Written by Staff Writer, CNN

Local authorities say they’ve confirmed that a massacre at a central Mali market that left 31 people dead and 58 injured is the work of militants.

The attacks took place Sunday at the busy Kelaba market in Timbuktu as Malian residents celebrated the New Year.

Ahmad Belaid, an official with the administrative authorities of Timbuktu, said that “four assailants” targeted the market, using guns and explosives. One militant killed his victims with a knife and another drove a car bomb, he said.

Security forces in Timbuktu have confirmed that militants were behind the attacks.

“Two out of the four attackers were neutralized immediately by security forces who are carrying out an investigation,” El Hadj Clervoisod, the media office of the mayor of Timbuktu, said.

Lamine Ag Sidibo, the secretary of security of Timbuktu, told French news agency AFP that one of the attackers died from his wounds at the hospital. Authorities believe two more remain at large.

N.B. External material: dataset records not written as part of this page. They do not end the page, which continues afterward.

(** * FigEDIT: shape model, undo/redo history and scene file

    A shallow embedding of [FigEDIT.cpp]: the shape classes derived from
    [ShapeBase], the [UndoRedoManager] with the handlers of [main] that
    apply its actions, and the scene file written by [guardarEscena] and
    read back by [cargarEscena].

    C++ [float] is IEEE binary32, modelled with [SpecFloat] at precision 24;
    [std::unique_ptr] is an [option] (a null pointer is [None]); what C++
    leaves undefined is a [Fault].  The input stream comes twice: as
    readers that stop at the first failed extraction, and, in [Failbit],
    with [failbit] and the locals the loader may leave unwritten. *)

From Stdlib Require Import ZArith NArith List Bool Ascii String Lia.
From Stdlib Require Import SpecFloat.
From Stdlib Require DecimalPos DecimalN.
Import ListNotations.
Local Open Scope Z_scope.

(** ** Outcomes *)

(** Where the source dereferences a null pointer, indexes a vector out of
    range, or goes on after a failed stream extraction and reads a local it
    never wrote, its behaviour is undefined: the model stops with a fault. *)
Inductive fault := NullDeref | OutOfRange | StreamFail.

Inductive result (A : Type) :=
| Ok (a : A)
| Fault (f : fault).
Arguments Ok {A} a.
Arguments Fault {A} f.

Definition bind {A B} (c : result A) (k : A -> result B) : result B :=
  match c with
  | Ok a => k a
  | Fault f => Fault f
  end.

Notation "x <- c ;; k" := (bind c (fun x => k))
  (at level 61, c at next level, right associativity).
Notation "' p <- c ;; k" := (bind c (fun p => k))
  (at level 61, p pattern, c at next level, right associativity).

(** ** binary32 *)

Module F32.
Definition prec : Z := 24.
Definition emax : Z := 128.
Definition t := spec_float.

Definition of_Z (n : Z) : t := binary_normalize prec emax n 0 false.

(** The float nearest to [n / d] (ties to even), as a decimal literal or
    [strtof] yields it. *)
Definition of_ratio (neg : bool) (n d : positive) : t :=
  let '(q, e, l) := SFdiv_core_binary prec emax (Zpos n) 0 (Zpos d) 0 in
  binary_round_aux prec emax neg q e l.

Definition add : t -> t -> t := SFadd prec emax.
Definition sub : t -> t -> t := SFsub prec emax.
Definition mul : t -> t -> t := SFmul prec emax.
Definition div : t -> t -> t := SFdiv prec emax.
Definition sqrt : t -> t := SFsqrt prec emax.
Definition abs : t -> t := SFabs.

No group immediately claimed responsibility for the attack, but Malian security sources said it is suspected to be the work of al Qaeda-linked militants.

Civilians at Kelaba

Saturday night’s massacre was the latest in a series of attacks in Mali, which has become the epicenter of jihadist violence in West Africa. The unrest has caused Mali to lose nearly 20 percent of its GDP due to insecurity, according to estimates by the United Nations.

“January is of course not an ordinary month,” a spokesman for the Movement for Unity and Jihad in West Africa, or MUJAO, Youssouf Ag Gaikhilou, told Reuters Tuesday.

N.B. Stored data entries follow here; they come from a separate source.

(** Along the loop of [draw_aaline] every major coordinate of [xs] gets
    one pixel or two neighbours, and no other coordinate gets any. *)
Lemma draw_aaline_loop_shape (steep : bool) (xs : list Z) (x_pixel_end : Z)
    (intersect_y gradient from_y to_y : F32.t) (p : Z * Z) :
  NoDup xs →
  p ∈ op_xy <$> draw_aaline_loop steep xs x_pixel_end intersect_y gradient
                                 from_y to_y →
  major_of steep p ∈ xs ∧
  ∃ v, ∀ q, q ∈ op_xy <$> draw_aaline_loop steep xs x_pixel_end intersect_y
                                           gradient from_y to_y →
            major_of steep q = major_of steep p →
            minor_of steep q = v ∨ minor_of steep q = v + 1.
Proof.
  revert intersect_y p.
  induction xs as [|x xs IH]; intros intersect_y p Hnd Hp.
  { by apply elem_of_nil in Hp. }
  apply NoDup_cons in Hnd as [Hx Hnd]. simpl in Hp |- *.
  rewrite fmap_app, elem_of_app in Hp. destruct Hp as [Hp|Hp].
  - apply draw_aaline_pixel_elem in Hp as [Hmaj Hmin].
    split; [rewrite Hmaj; apply list_elem_of_here|].
    exists (int_of_float intersect_y). intros q Hq Hsame.
    rewrite fmap_app, elem_of_app in Hq. destruct Hq as [Hq|Hq].
    + by apply draw_aaline_pixel_elem in Hq as [_ ?].
    + apply IH in Hq as [Hin _]; [|done]. congruence.
  - destruct (IH _ _ Hnd Hp) as [Hin [v Hv]].
    split; [by apply list_elem_of_further|].
    exists v. intros q Hq Hsame.
    rewrite fmap_app, elem_of_app in Hq. destruct Hq as [Hq|Hq].
    + apply draw_aaline_pixel_elem in Hq as [Hmaj _]. congruence.
    + by apply Hv.
Qed.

“It’s a month of all jihad, when the one who decides something is the one who leads it.”

In November, Al-Qaeda affiliate AQIM claimed responsibility for a suicide attack that targeted a heavily fortified military camp in Mali’s northern Gao region, killing 17 members of the Malian military.

According to CNN, the jihadists have increased their presence across the entire North of Mali and, according to a 2017 French counterterror study, have opened more than 40 training camps.

Gao and the Kidal region are no longer contested areas by the Malian government, but extremist gunmen remain active in these regions. In 2014, Islamist extremist groups led by MUJAO, as well as the so-called Movement for Unity and Jihad in West Africa, or MUJAO, seized several northern towns, including Gao and Kidal.

The Malian military, supported by French troops, were able to retake control of the cities in early 2015. But the extremists returned to northern Mali late in 2016, laying siege to Timbuktu, which had been one of the more stable parts of the country. The extremists’ assault in January 2017 was at the center of the International Criminal Court’s ongoing investigation into abuses committed by the Malian military.

However, despite the attacks, the population in the north of Mali is generally far more peaceful than in the south. The UN has said the jihadists have no command or control over the population in northern Mali, according to the World Bank.